Images copyright © 2010 Taylor, Klemfuss & Ivry

The noisy brain

Noise is a funny word. When we think of it in the context of everyday life, we tend to focus on distracting background sounds. Distracting from what? Usually whatever we’re doing at the time, whether it’s having a conversation or watching TV. In most cases, what we’re trying to do is interpret some signal – like speech – that’s corrupted by background noise. Neurons in the brain have also often been thought of as sending signals corrupted by noise, which seems to make intuitive sense. But that’s not quite the whole story.

The very basics: neurons ‘fire’ and send signals to one another in the form of action potentials, which can be recorded as ‘spikes’ in their voltage. So when a neuron fires, we call that a spike. The spiking activity of neurons has an inherent variability, i.e. neurons won’t always fire in the same situations each time, probably due to confounding inputs from metabolic and external inputs (like sensory information and movement). In other words, the signal is transmitted with some background ‘noise’. What’s kind of interesting about this paper (and others) is that variability in the neural system is starting to be thought of as part of the signal itself, rather than an inherently corrupting influence on it.
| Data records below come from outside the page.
(* ===== verification/Interfaces.v ===== *)
(** * Interfaces to the libraries the audit stack calls

    Each class is the contract of one crate the code under src/ uses but does not
    contain: [ark_bn254::Fr], [light_poseidon], [sha2], [hmac], [hex], [base64],
    [chrono].  The laws are the crates' documented behaviour and nothing more: in
    particular no hash is assumed injective or collision free.  The module
    [Concrete] at the end gives one instance of each class, so that every theorem
    proved against an interface can be evaluated. *)

From S2P Require Import Prelude.
From S2P Require Import Bytes.
From S2P Require Import Text.
Local Open Scope Z_scope.

(** ** [ark_bn254::Fr]: the BN254 scalar field *)

(** The order of the BN254 scalar field, as documented by [ark-bn254]. *)
Definition fr_modulus : Z :=
  21888242871839275222246405745257275088548364400416034343698204186575808495617.

Class PrimeField (F : Type) := {
  #[global] fr_eq_dec :: EqDecision F;
  (** [into_bigint()]: the canonical representative. *)
  into_bigint : F -> Z;
  (** The residue class of an integer ([Fr::from], reduction included). *)
  fr_of_Z : Z -> F;
  into_bigint_range x : 0 <= into_bigint x < fr_modulus;
  into_bigint_of_Z z : into_bigint (fr_of_Z z) = z mod fr_modulus;
  fr_of_Z_into_bigint x : fr_of_Z (into_bigint x) = x;
}.

Section field.
Context {F : Type} `{!PrimeField F}.

(** [Fr::ZERO] *)
Definition fr_zero : F := fr_of_Z 0.
(** [Fr::from_be_bytes_mod_order] *)
Definition from_be_bytes_mod_order (l : list byte) : F := fr_of_Z (of_be_bytes l).
(** [into_bigint().to_bytes_be()]: four 64-bit limbs, 32 bytes. *)
Definition to_bytes_be (x : F) : list byte := be_bytes 32 (into_bigint x).

Lemma length_to_bytes_be x : length (to_bytes_be x) = 32%nat.
Proof. apply length_be_bytes. Qed.

Lemma from_be_to_bytes_be x : from_be_bytes_mod_order (to_bytes_be x) = x.
Proof.
  unfold from_be_bytes_mod_order, to_bytes_be. rewrite of_be_be_bytes.
  rewrite Z.mod_small; [apply fr_of_Z_into_bigint|].
  pose proof (into_bigint_range x). unfold fr_modulus in *.
  change (256 ^ Z.of_nat 32) with (2 ^ 256). lia.
Qed.

#[export] Instance to_bytes_be_inj : Inj (=) (=) to_bytes_be.
Proof. intros x y H. rewrite <-(from_be_to_bytes_be x), H. apply from_be_to_bytes_be. Qed.

Lemma fr_of_Z_eq a b : fr_of_Z a = fr_of_Z b <-> a mod fr_modulus = b mod fr_modulus.
Proof.
  rewrite <-!into_bigint_of_Z. split; [by intros ->|].
  intros H. by rewrite <-(fr_of_Z_into_bigint (fr_of_Z a)), H, fr_of_Z_into_bigint.
Qed.
End field.

#[global] Arguments from_be_bytes_mod_order : simpl never.
#[global] Arguments to_bytes_be : simpl never.
#[global] Arguments fr_zero : simpl never.

(** ** [light_poseidon]

    [Poseidon::<Fr>::new_circom(n)] and [hash] fail only for an unsupported width or
    a number of inputs different from [n]; the code uses [n = 2] with two inputs and
    [n = 7] with seven, so both are total functions here. *)
Class Poseidon (F : Type) := {
  poseidon2 : F -> F -> F;
  poseidon_7 : F -> F -> F -> F -> F -> F -> F -> F;
}.

(** ** [sha2::Sha256] and [hmac::Hmac<Sha256>] *)
Class Sha256 := {
  sha256 : list byte -> list byte;
  length_sha256 l : length (sha256 l) = 32%nat;
}.
Class HmacSha256 := {
  hmac_sha256 : list byte -> list byte -> list byte;
  length_hmac_sha256 k l : length (hmac_sha256 k l) = 32%nat;
}.

(** ** [hex] and [base64] *)
Class Hex := {
  hex_encode : list byte -> string;
  hex_decode : string -> option (list byte);
  hex_decode_encode l : hex_decode (hex_encode l) = Some l;
  (** digits in lower case *)
  hex_encode_lower l :
    Forall (fun b => in_range 48 57 b || in_range 97 102 b = true) (as_bytes (hex_encode l));
  (** two digits a byte *)
  length_hex_encode l : length (as_bytes (hex_encode l)) = (2 * length l)%nat;
}.
Class Base64 := {
  b64_encode : list byte -> string;
  b64_decode : string -> option (list byte);
  b64_decode_encode l : b64_decode (b64_encode l) = Some l;
}.

Lemma hex_encode_ascii `{Hex} l : Forall (fun b => in_range 0 127 b = true) (as_bytes (hex_encode l)).
Proof.
  eapply Forall_impl; [apply hex_encode_lower|]. intros b [Hb|Hb]%orb_true_iff; unfold in_range in *; lia.
Qed.

Lemma hex_encode_rust_string `{Hex} l : rust_string (hex_encode l).
Proof. apply utf8_valid_ascii, hex_encode_ascii. Qed.

#[export] Instance hex_encode_inj `{Hex} : Inj (=) (=) hex_encode.
Proof.
  intros a b Hab. assert (Some a = Some b) as [= ->]; [|done].
  by rewrite <-!hex_decode_encode, Hab.
Qed.

(** ** [chrono]

    An instant is its Unix time in nanoseconds; [timestamp()] is the whole seconds. *)
Class Chrono := {
  to_rfc3339 : Z -> string;
  (** [DateTime::parse_from_rfc3339(s).timestamp()] *)
  parse_rfc3339_secs : string -> option Z;
  parse_to_rfc3339 t : parse_rfc3339_secs (to_rfc3339 t) = Some (t / 1000000000);
}.

(** ** Concrete instances *)
Module Concrete.
#[local] Obligation Tactic := idtac.

Record Fp := MkFp { fp_val : Z; fp_ok : (0 <=? fp_val) && (fp_val <? fr_modulus) = true }.

Lemma Fp_eq (x y : Fp) : fp_val x = fp_val y -> x = y.
Proof.
  destruct x as [x Hx], y as [y Hy]; cbn. intros ->. f_equal. apply (proof_irrel Hx Hy).
Qed.

Lemma fp_mod_ok z : (0 <=? z mod fr_modulus) && (z mod fr_modulus <? fr_modulus) = true.
Proof. pose proof (Z.mod_pos_bound z fr_modulus ltac:(done)). apply andb_true_iff. lia. Qed.

Definition Fp_of_Z (z : Z) : Fp := MkFp (z mod fr_modulus) (fp_mod_ok z).

#[export] Instance Fp_eq_dec : EqDecision Fp.
Proof.
  intros x y. destruct (decide (fp_val x = fp_val y)) as [H|H].
  - left. by apply Fp_eq.
  - right. by intros ->.
Defined.

#[export] Program Instance Fp_field : PrimeField Fp :=
  {| into_bigint := fp_val; fr_of_Z := Fp_of_Z |}.
Next Obligation. intros [x Hx]. cbn. apply andb_true_iff in Hx. lia. Qed.
Next Obligation. done. Qed.
Next Obligation.
  intros [x Hx]. apply Fp_eq. cbn. apply Z.mod_small. apply andb_true_iff in Hx. lia.
Qed.

#[export] Instance Fp_poseidon : Poseidon Fp :=
  {| poseidon2 a b := Fp_of_Z (Z.land (29 * fp_val a + 5 * fp_val b + 7) (2 ^ 32 - 1));
     poseidon_7 a b c d e f g :=
       Fp_of_Z (Z.land (fp_val a + 2 * fp_val b + 3 * fp_val c + 5 * fp_val d
                + 7 * fp_val e + 11 * fp_val f + 13 * fp_val g) (2 ^ 32 - 1)) |}.

Definition mix (l : list byte) : Z :=
  foldl (fun acc b => Z.land (acc * 1009 + Z_of_byte b + 1) (2 ^ 32 - 1)) 0 l.

#[export] Program Instance mix_sha256 : Sha256 :=
  {| sha256 l := be_bytes 32 (mix l) |}.
Next Obligation. intros. apply length_be_bytes. Qed.
#[export] Program Instance mix_hmac : HmacSha256 :=
  {| hmac_sha256 k l := be_bytes 32 (mix (k ++ l)) |}.
Next Obligation. intros. apply length_be_bytes. Qed.

(** Lower-case hexadecimal. *)
Definition hex_digits : list byte := as_bytes "0123456789abcdef".
Definition nibble (z : Z) : byte := nth (Z.to_nat z) hex_digits x30.
Definition nibble_value (b : byte) : option Z :=
  let z := Z_of_byte b in
  if (48 <=? z) && (z <=? 57) then Some (z - 48)
  else if (97 <=? z) && (z <=? 102) then Some (z - 87)
  else if (65 <=? z) && (z <=? 70) then Some (z - 55) else None.
Definition hex_byte (b : byte) : list byte :=
  [nibble (Z_of_byte b / 16); nibble (Z_of_byte b mod 16)].
Definition to_hex (l : list byte) : list byte := concat (map hex_byte l).
Fixpoint of_hex (l : list byte) : option (list byte) :=
  match l with
  | [] => Some []
  | a :: b :: l =>
    x ← nibble_value a; y ← nibble_value b; r ← of_hex l; Some (byte_of_Z (16 * x + y) :: r)
  | _ => None
  end.

Lemma hex_byte_all b :
  nibble_value (nibble (Z_of_byte b / 16)) = Some (Z_of_byte b / 16) /\
  nibble_value (nibble (Z_of_byte b mod 16)) = Some (Z_of_byte b mod 16) /\
  Forall (fun b => in_range 48 57 b || in_range 97 102 b = true) (hex_byte b).
Proof. destruct b; vm_compute; repeat constructor. Qed.

Lemma of_to_hex l : of_hex (to_hex l) = Some l.
Proof.
  induction l as [|b l IH]; [done|]. unfold to_hex in *.
  destruct (hex_byte_all b) as (H1 & H2 & _). cbn [map concat hex_byte app of_hex].
  rewrite H1. cbn. rewrite H2. cbn. rewrite IH. cbn. do 2 f_equal.
  rewrite <-(byte_of_Z_of_byte b) at 3. f_equal.
  pose proof (Z.div_mod (Z_of_byte b) 16 ltac:(lia)). lia.
Qed.

#[export] Program Instance plain_hex : Hex :=
  {| hex_encode l := of_bytes (to_hex l); hex_decode s := of_hex (as_bytes s) |}.
Next Obligation. intros l. cbv beta. by rewrite as_bytes_of_bytes, of_to_hex. Qed.
Next Obligation.
  intros l. cbv beta. rewrite as_bytes_of_bytes. unfold to_hex.
  induction l as [|b l IH]; [constructor|]. cbn [map concat].
  apply Forall_app_2; [apply hex_byte_all|done].
Qed.
Next Obligation.
  intros l. cbv beta. rewrite as_bytes_of_bytes. unfold to_hex.
  induction l as [|b l IH]; [done|]. cbn [map concat]. rewrite length_app, IH. cbn. lia.
Qed.
#[export] Program Instance plain_base64 : Base64 :=
  {| b64_encode := of_bytes; b64_decode s := Some (as_bytes s) |}.
Next Obligation. intros l. cbv beta. by rewrite as_bytes_of_bytes. Qed.

(** An instant is printed as the bits of its (positive) code. *)
Fixpoint pos_bits (p : positive) : list byte :=
  match p with xH => [] | xO p => x30 :: pos_bits p | xI p => x31 :: pos_bits p end.
Fixpoint bits_pos (l : list byte) : positive :=
  match l with
  | [] => xH
  | x30 :: l => xO (bits_pos l)
  | _ :: l => xI (bits_pos l)
  end.
Lemma bits_pos_bits p : bits_pos (pos_bits p) = p.
Proof. induction p as [p IH|p IH|]; cbn; by rewrite ?IH. Qed.

#[export] Program Instance plain_chrono : Chrono :=
  {| to_rfc3339 t := of_bytes (pos_bits (encode t));
     parse_rfc3339_secs s :=
       (fun t => t / 1000000000) <$> decode (bits_pos (as_bytes s)) |}.
Next Obligation. intros t. cbv beta. by rewrite as_bytes_of_bytes, bits_pos_bits, decode_encode. Qed.

(** Any record printed on one line: the bits of its code. *)
Definition plain_print {A} `{Countable A} (x : A) : string := of_bytes (x30 :: pos_bits (encode x)).
Definition plain_parse {A} `{Countable A} (s : string) : option A := decode (bits_pos (drop 1 (as_bytes s))).

Lemma plain_round_trip {A} `{Countable A} (x : A) : plain_parse (plain_print x) = Some x.
Proof.
  unfold plain_parse, plain_print. rewrite as_bytes_of_bytes.
  change (decode (bits_pos (pos_bits (encode x))) = Some x). by rewrite bits_pos_bits, decode_encode.
Qed.

Lemma pos_bits_digits p : Forall (fun b => b = x30 \/ b = x31) (pos_bits p).
Proof. induction p as [p IH|p IH|]; cbn; constructor; auto. Qed.

Lemma plain_one_line {A} `{Countable A} (x : A) : one_line (plain_print x).
Proof.
  unfold one_line, plain_print. rewrite as_bytes_of_bytes.
  pose proof (pos_bits_digits (encode x)) as Hd. rewrite Forall_forall in Hd.
  split_and!; [| |discriminate]; by intros [[=]|[[=]|[=]]%Hd]%elem_of_cons.
Qed.
End Concrete.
Today we delve back into the depths of neural recording with a study that investigates trial-to-trial variability during motor learning. That is: how does the variability of neurons change as learning progresses, and what can this tell us about the neural mechanisms? This paper gets a bit technical, so hang on to your hats.
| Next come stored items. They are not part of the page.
(* ===== verification/OplogCanon.v ===== *)
(** * Canonical oplog encoding (audit-service/src/audit/oplog_canon.rs)

    [write_canonical_bson] turns a BSON value into tagged bytes, sorting document
    fields by key and pinning NaN.  The abstract specification is [norm], the normal
    form of a value (fields sorted, one NaN, the string-like types merged): the
    encoding is a function of the normal form and determines it. *)

From S2P Require Import Prelude.
From S2P Require Import Bytes.
From S2P Require Import Interfaces.
Local Open Scope Z_scope.

(** ** The [bson::Bson] enum

    Machine integers are [Z]; a [Double] is its 64 bits; fixed-size arrays are byte
    lists; a [Document] is its insertion-ordered field list. *)
Unset Elimination Schemes.
Inductive Bson :=
| Null
| Boolean (b : bool)
| Int32 (n : Z)
| Int64 (n : Z)
| Double (bits : Z)
| BString (s : string)
| ObjectId (oid : list byte)
| DateTime (ms : Z)
| Timestamp (time increment : Z)
| Binary (subtype : byte) (bytes : list byte)
| RegularExpression (pattern options : string)
| Array (l : list Bson)
| Document (d : list (string * Bson))
| Decimal128 (bytes : list byte)
| JavaScriptCode (s : string)
| Symbol (s : string)
| JavaScriptCodeWithScope (code : string) (scope : list (string * Bson))
| Undefined
| MaxKey
| MinKey
| DbPointer (namespace : string) (id : list byte).
Set Elimination Schemes.

(** Structural induction through the nested lists. *)
Section bson_ind.
Context (P : Bson -> Prop).
Context (HNull : P Null) (HBoolean : forall b, P (Boolean b))
  (HInt32 : forall n, P (Int32 n)) (HInt64 : forall n, P (Int64 n))
  (HDouble : forall n, P (Double n)) (HString : forall s, P (BString s))
  (HObjectId : forall o, P (ObjectId o)) (HDateTime : forall n, P (DateTime n))
  (HTimestamp : forall t i, P (Timestamp t i)) (HBinary : forall t b, P (Binary t b))
  (HRegex : forall p o, P (RegularExpression p o))
  (HArray : forall l, Forall P l -> P (Array l))
  (HDocument : forall d, Forall (fun kv => P kv.2) d -> P (Document d))
  (HDecimal : forall b, P (Decimal128 b)) (HJs : forall s, P (JavaScriptCode s))
  (HSymbol : forall s, P (Symbol s))
  (HJsw : forall c s, P (JavaScriptCodeWithScope c s))
  (HUndefined : P Undefined) (HMax : P MaxKey) (HMin : P MinKey)
  (HDbPointer : forall n i, P (DbPointer n i)).

Fixpoint Bson_nested_ind (v : Bson) : P v :=
  match v with
  | Null => HNull | Boolean b => HBoolean b | Int32 n => HInt32 n | Int64 n => HInt64 n
  | Double n => HDouble n | BString s => HString s | ObjectId o => HObjectId o
  | DateTime n => HDateTime n | Timestamp t i => HTimestamp t i
  | Binary t b => HBinary t b | RegularExpression p o => HRegex p o
  | Array l =>
    HArray l ((fix go l : Forall P l := match l with
                           | [] => Forall_nil_2 _
                           | v :: l => Forall_cons_2 _ v l (Bson_nested_ind v) (go l)
                           end) l)
  | Document d =>
    HDocument d ((fix go d : Forall (fun kv => P kv.2) d := match d with
                              | [] => Forall_nil_2 _
                              | (k, v) :: d =>
                                Forall_cons_2 (fun kv => P kv.2) (k, v) d
                                  (Bson_nested_ind v) (go d)
                              end) d)
  | Decimal128 b => HDecimal b | JavaScriptCode s => HJs s | Symbol s => HSymbol s
  | JavaScriptCodeWithScope c s => HJsw c s
  | Undefined => HUndefined | MaxKey => HMax | MinKey => HMin
  | DbPointer n i => HDbPointer n i
  end.
End bson_ind.

(** [impl Display for Bson], used by the fallback arm (code of the [bson] crate). *)
Class BsonDisplay := { bson_to_string : Bson -> string }.

(** ** Encoding *)

Definition TAG_NULL : byte := x01.
Definition TAG_BOOL : byte := x02.
Definition TAG_INT32 : byte := x03.
Definition TAG_INT64 : byte := x04.
Definition TAG_DOUBLE : byte := x05.
Definition TAG_STRING : byte := x06.
Definition TAG_OBJECT_ID : byte := x07.
Definition TAG_DATE_TIME : byte := x08.
Definition TAG_TIMESTAMP : byte := x09.
Definition TAG_BINARY : byte := x0a.
Definition TAG_REGEX : byte := x0b.
Definition TAG_ARRAY : byte := x0c.
Definition TAG_DOCUMENT : byte := x0d.
Definition TAG_DECIMAL128 : byte := x0e.

Definition CANONICAL_FIELDS : list string := ["ns"; "o"; "o2"; "op"; "t"; "ts"; "ui"; "v"]%string.

Definition CANONICAL_NAN_BITS : Z := 9221120237041090560. (* 0x7ff8000000000000 *)

(** [f64::is_nan] on the bits: all exponent bits set and a non-zero fraction. *)
Definition is_nan (bits : Z) : bool :=
  (Z.land (Z.shiftr bits 52) 2047 =? 2047) && negb (Z.land bits (2 ^ 52 - 1) =? 0).

Definition canonical_bits (bits : Z) : Z :=
  if is_nan bits then CANONICAL_NAN_BITS else bits.

(** [(bytes.len() as u32).to_le_bytes()] *)
Definition len_u32 {A} (l : list A) : list byte := le_bytes 4 (Z.of_nat (length l)).

(** [buf.extend(len); buf.extend(bytes)] *)
Definition lp (l : list byte) : list byte := len_u32 l ++ l.

(** [a.0.cmp(&b.0)] on the keys: byte-lexicographic order. *)
Definition key_le {A} (a b : string * A) : bool := String.leb a.1 b.1.

Definition enc_pair (kv : string * list byte) : list byte := lp (as_bytes kv.1) ++ kv.2.

Section canon.
Context {display : BsonDisplay}.

(** The bytes [write_canonical_bson] appends to the buffer. *)
Fixpoint write_canonical_bson (value : Bson) : list byte :=
  match value with
  | Null => [TAG_NULL]
  | Boolean b => [TAG_BOOL; if b then x01 else x00]
  | Int32 n => TAG_INT32 :: le_bytes 4 n
  | Int64 n => TAG_INT64 :: le_bytes 8 n
  | Double bits => TAG_DOUBLE :: le_bytes 8 (canonical_bits bits)
  | BString s => TAG_STRING :: lp (as_bytes s)
  | ObjectId oid => TAG_OBJECT_ID :: oid
  | DateTime ms => TAG_DATE_TIME :: le_bytes 8 ms
  | Timestamp time increment => TAG_TIMESTAMP :: le_bytes 4 time ++ le_bytes 4 increment
  | Binary subtype bytes => TAG_BINARY :: subtype :: lp bytes
  | RegularExpression pattern options =>
    TAG_REGEX :: lp (as_bytes pattern) ++ lp (as_bytes options)
  | Array arr => TAG_ARRAY :: len_u32 arr ++ concat (map write_canonical_bson arr)
  | Document doc =>
    let pairs := map (fun '(k, v) => (k, write_canonical_bson v)) doc in
    TAG_DOCUMENT :: len_u32 pairs ++ concat (map enc_pair (sort_by key_le pairs))
  | Decimal128 d => TAG_DECIMAL128 :: d
  | JavaScriptCode s | Symbol s => TAG_STRING :: lp (as_bytes s)
  | JavaScriptCodeWithScope code _ => TAG_STRING :: lp (as_bytes code)
  | other => TAG_STRING :: lp (as_bytes (bson_to_string other))
  end.

Definition canonicalize_bson (value : Bson) : list byte := write_canonical_bson value.

(** [entry.get(field)]; the keys of a [bson::Document] are distinct. *)
Fixpoint doc_get (entry : list (string * Bson)) (field : string) : option Bson :=
  match entry with
  | [] => None
  | (k, v) :: entry => if decide (k = field) then Some v else doc_get entry field
  end.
One important measure used in the paper is something called the Fano Factor. The variability in neuronal spiking is dependent on the underlying spiking rate, i.e. as the amount of spiking increases, so does the variability; this is known as signal-dependent noise. This effect means that we can’t just look at the variability in the spiking activity – we actually have to modify it based on the average spiking activity. The Fano Factor (FF) does precisely this (you can check it out at the Wiki link above if you like). It’s basically just another way of saying ‘variability’ – I mention it only because it’s necessary to understand the results of the experiment!
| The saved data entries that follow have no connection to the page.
Lemma mapM_insert_position l i c syms :
  mapM position l = Some syms -> (i < length l)%nat ->
  mapM position (<[i := c]> l) = (fun s => <[i := s]> syms) <$> position c.
Proof.
  revert i syms. induction l as [|b l IH]; intros i syms Hm Hi; [cbn in Hi; lia|].
  cbn in Hm. destruct (position b) as [s|] eqn:Hb; [|done]. cbn in Hm.
  destruct (mapM position l) as [syms'|] eqn:Hl; [|done]. injection Hm as <-.
  destruct i as [|i].
  - cbn. destruct (position c); [|done]. cbn. by rewrite Hl.
  - change (<[S i := c]> (b :: l)) with (b :: <[i := c]> l). cbn [mapM]. rewrite Hb.
    cbn [mbind option_bind]. rewrite (IH i syms') by (done || cbn in Hi; lia). by destruct (position c).
Qed.

Lemma nonzero_bits5 a b : 0 <= a < 32 -> 0 <= b < 32 -> a <> b -> existsb id (bits 5 (Z.lxor a b)) = true.
Proof.
  intros Ha Hb Hne. destruct (existsb id (bits 5 (Z.lxor a b))) eqn:He; [done|]. exfalso. apply Hne.
  apply (bits_inj 5); [done|done|]. apply bits_ext. intros i Hi.
  assert (Z.testbit (Z.lxor a b) i = false) as Hx.
  { revert He. cbn. unfold id. intros He.
    assert (i = 0 \/ i = 1 \/ i = 2 \/ i = 3 \/ i = 4) as Hcases by lia.
    repeat apply orb_false_iff in He as [? He]. intuition subst; done. }
  rewrite Z.lxor_spec in Hx. by destruct (Z.testbit a i), (Z.testbit b i).
Qed.

(** A key with one symbol replaced by another does not pass the checksum. *)
Lemma mistyped_symbol version payload syms i s out rest :
  length payload = 32%nat ->
  let data := byte_of_Z version :: payload ++ crc_le (crc16_xmodem (byte_of_Z version :: payload)) in
  length syms = 56%nat -> Forall (fun s => 0 <= s < 32) syms ->
  bits_of_syms syms = bits_of_bytes data -> (i < 56)%nat -> 0 <= s < 32 -> nth i syms 0 <> s ->
  bits_of_bytes out ++ rest = bits_of_syms (<[i := s]> syms) -> (length rest < 8)%nat ->
  checksum_ok out = false.
Proof.
  intros Hp data Hlen Hr Hb Hi Hs Hne Hout Hrest.
  destruct (strkey_data version payload Hp) as (_ & Hl & Hok & _ & _). fold data in Hl, Hok.
  pose proof (f_equal length Hout) as Hlo.
  rewrite length_app, length_bits_of_bytes, length_bits_of_syms, length_insert, Hlen in Hlo.
  assert (rest = []) as -> by (destruct rest; [done|cbn in Hlo, Hrest; lia]).
  rewrite app_nil_r in Hout. cbn [length] in Hlo.
  apply not_true_iff_false. intros Hok'. unfold checksum_ok in Hok, Hok'.
  apply bool_decide_eq_true in Hok, Hok'.
  assert (forall l, length l = 35%nat ->
    drop 33 l = crc_le (crc16_xmodem (take 33 l)) ->
    drop 264 (bits_of_bytes l) = le_bits (foldl crc_bit 0 (take 264 (bits_of_bytes l)))) as Hbits.
  { clear. intros l Hl Hc. rewrite <-(take_drop 33 l), Hc at 1. rewrite bits_of_bytes_app.
    rewrite drop_app_length' by (rewrite length_bits_of_bytes, length_take; lia).
    rewrite crc_le_bits, crc16_bits. f_equal. f_equal.
    rewrite <-(take_drop 33 l) at 2. rewrite bits_of_bytes_app.
    rewrite take_app_length'; [done|]. rewrite length_bits_of_bytes, length_take. lia. }
  apply Hbits in Hok; [|done]. apply Hbits in Hok'; [|lia].
  pose proof (symbols_burst syms i s Hlen Hi) as Hburst. rewrite Hb, <-Hout in Hburst.
  assert (0 <= nth i syms 0 < 32) as Hn.
  { rewrite List.Forall_forall in Hr. apply Hr, nth_In. lia. }
  apply (burst_detected i (bits 5 (Z.lxor (nth i syms 0) s)));
    [done|apply length_bits|by apply nonzero_bits5|].
  assert (length (bits_of_bytes data) = length (bits_of_bytes out)) as Hsame
    by (rewrite !length_bits_of_bytes; lia).
  rewrite <-Hburst, zip_with_drop, Hok, Hok', zip_with_take.
  rewrite (crc_difference 0 0) by (rewrite !length_take; lia). by rewrite le_bits_lxor.
Qed.

Lemma mistyped_strkey first version payload version' i c :
  length payload = 32%nat -> (i < 56)%nat -> is_ascii c ->
  let key := as_bytes (encode_strkey version payload) in
  position c <> position (nth i key x00) ->
  match base32_decode (of_bytes (<[i := c]> key)) with
  | Some out => checksum_ok out = false
  | None => True
  end /\ decode_strkey first version' (of_bytes (<[i := c]> key)) = None.
Proof.
  intros Hp Hi Hc key Hne.
  assert (match base32_decode (of_bytes (<[i := c]> key)) with
          | Some out => checksum_ok out = false | None => True end) as H.
  { destruct (strkey_symbols version payload Hp) as (syms & He & Hl & Hr & Hb).
    unfold key in *. rewrite He, as_bytes_of_bytes in *.
    rewrite (position_key syms i) in Hne by (done || lia).
    assert (Forall is_ascii (<[i := c]> (map digit syms))) as Hascii.
    { apply Forall_insert; [apply digits_ascii|done]. }
    pose proof (decode_ascii _ Hascii) as Hd.
    rewrite (mapM_insert_position _ i c syms) in Hd
      by first [by apply mapM_position_digits|rewrite length_map; lia].
    destruct (position c) as [s|] eqn:Hs; cbn in Hd; [|by rewrite Hd].
    destruct Hd as (out & rest & -> & Hrest & Hout).
    eapply (mistyped_symbol version payload syms i s); try done; [by eapply position_range|congruence]. }
  split; [done|]. unfold decode_strkey. destruct (negb (starts_with _ _)); [done|].
  destruct (base32_decode _) as [out|]; [|done]. cbn [mbind option_bind]. rewrite H.
  by repeat case_match.
Qed.

Lemma contract_id_cases `{!Hex} s :
  starts_with (as_bytes "C") (as_bytes s) = true ->
  ok (decode_contract_id s) = decode_strkey "C" (2 * 2 ^ 3) s.
Proof.
  intros Hs. unfold decode_contract_id, decode_strkey. rewrite Hs. cbn [negb].
  destruct (base32_decode s) as [out|]; [|done]. cbn [ok_or mbind result_bind option_bind].
  destruct (negb (length out =? 35)%nat); [done|]. destruct (negb (strkey_version out =? _)); [done|].
  by destruct (negb (checksum_ok out)).
Qed.

(** Lower-case hexadecimal never begins as a string key does. *)
Lemma contract_id_hex `{!Hex} bytes :
  length bytes = 32%nat -> decode_contract_id (hex_encode bytes) = Ok bytes.
Proof.
  intros Hl. unfold decode_contract_id.
  assert (starts_with (as_bytes "C") (as_bytes (hex_encode bytes)) = false) as ->.
  { pose proof (hex_encode_lower bytes) as Hd. destruct (as_bytes (hex_encode bytes)) as [|b l]; [done|].
    apply Forall_cons_1 in Hd as [Hb _]. by destruct b. }
  rewrite hex_decode_encode. cbn. by rewrite Hl.
Qed.

(** C39: a printed string key is read back: an account, a secret key and a contract
    identifier of 32 bytes; and so is a contract identifier printed in hexadecimal, in
    lower case. *)
Theorem strkey_round_trip `{!Hex} bytes :
  length bytes = 32%nat ->
  decode_account_id_strkey (encode_account_id bytes) = Some bytes /\
  decode_secret_key_strkey (encode_secret_key bytes) = Some bytes /\
  decode_contract_id (encode_contract_id bytes) = Ok bytes /\
  decode_contract_id (hex_encode bytes) = Ok bytes.
Proof.
  intros Hp.
  assert (forall first k, 0 <= k < 32 -> starts_with (as_bytes first) (digit k :: nil) = true ->
    length (as_bytes first) = 1%nat ->
    starts_with (as_bytes first) (as_bytes (encode_strkey (k * 8) bytes)) = true) as Hstart.
  { intros first k Hk Hd Hf. destruct (first_char (k * 8) bytes k Hp Hk eq_refl) as [rest ->].
    rewrite as_bytes_of_bytes. destruct (as_bytes first) as [|a [|]]; try done. }
  split_and!.
  - apply encode_decode_strkey; [done|done|]. by apply (Hstart "G"%string 6).
  - apply encode_decode_strkey; [done|done|]. by apply (Hstart "S"%string 18).
  - assert (starts_with (as_bytes "C") (as_bytes (encode_contract_id bytes)) = true) as Hs
      by by apply (Hstart "C"%string 2).
    pose proof (contract_id_cases _ Hs) as Hc. unfold encode_contract_id in *.
    rewrite encode_decode_strkey in Hc by done.
    by destruct (decode_contract_id _); [injection Hc as ->|].
  - by apply contract_id_hex.
Qed.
Ok, enough rambling. What did the researchers do? They trained a couple of monkeys on a reaching task where they had to learn a 90° visual rotation, i.e. they had to learn to reach to the right to hit a target in front of them. While learning, their brain activity was recorded and the variability was analysed in two time periods: before the movement, termed ‘preparatory activity’ and during the movement onset, termed ‘movement-related activity’. Neurons were recorded from the primary motor cortex, which is responsible for sending motor commands to the muscles, and the supplementary motor area, which is a pre-motor area. In the figure below, you can see some results from motor cortex (Figure 2 A-C in the paper):

Neural variability and error over time

Panel B shows the learning rate of monkeys W (black) and X (grey) – as the task goes on, the error decreases, as expected. Note that monkey W is a faster learner than monkey X. Now look at panel A. You can see that in the preparatory time period (left) variability increases as the errors reduce for each monkey – it happens first in monkey W and then in monkey X. In the movement-related time period (right) there’s no increase in variability. Panel C just shows the overall difference in variability in motor cortex on the opposite (contralateral) side vs. the same (ipsilateral) side: the limb is controlled by the contralateral side, so it’s unsurprising that there’s more variability over there.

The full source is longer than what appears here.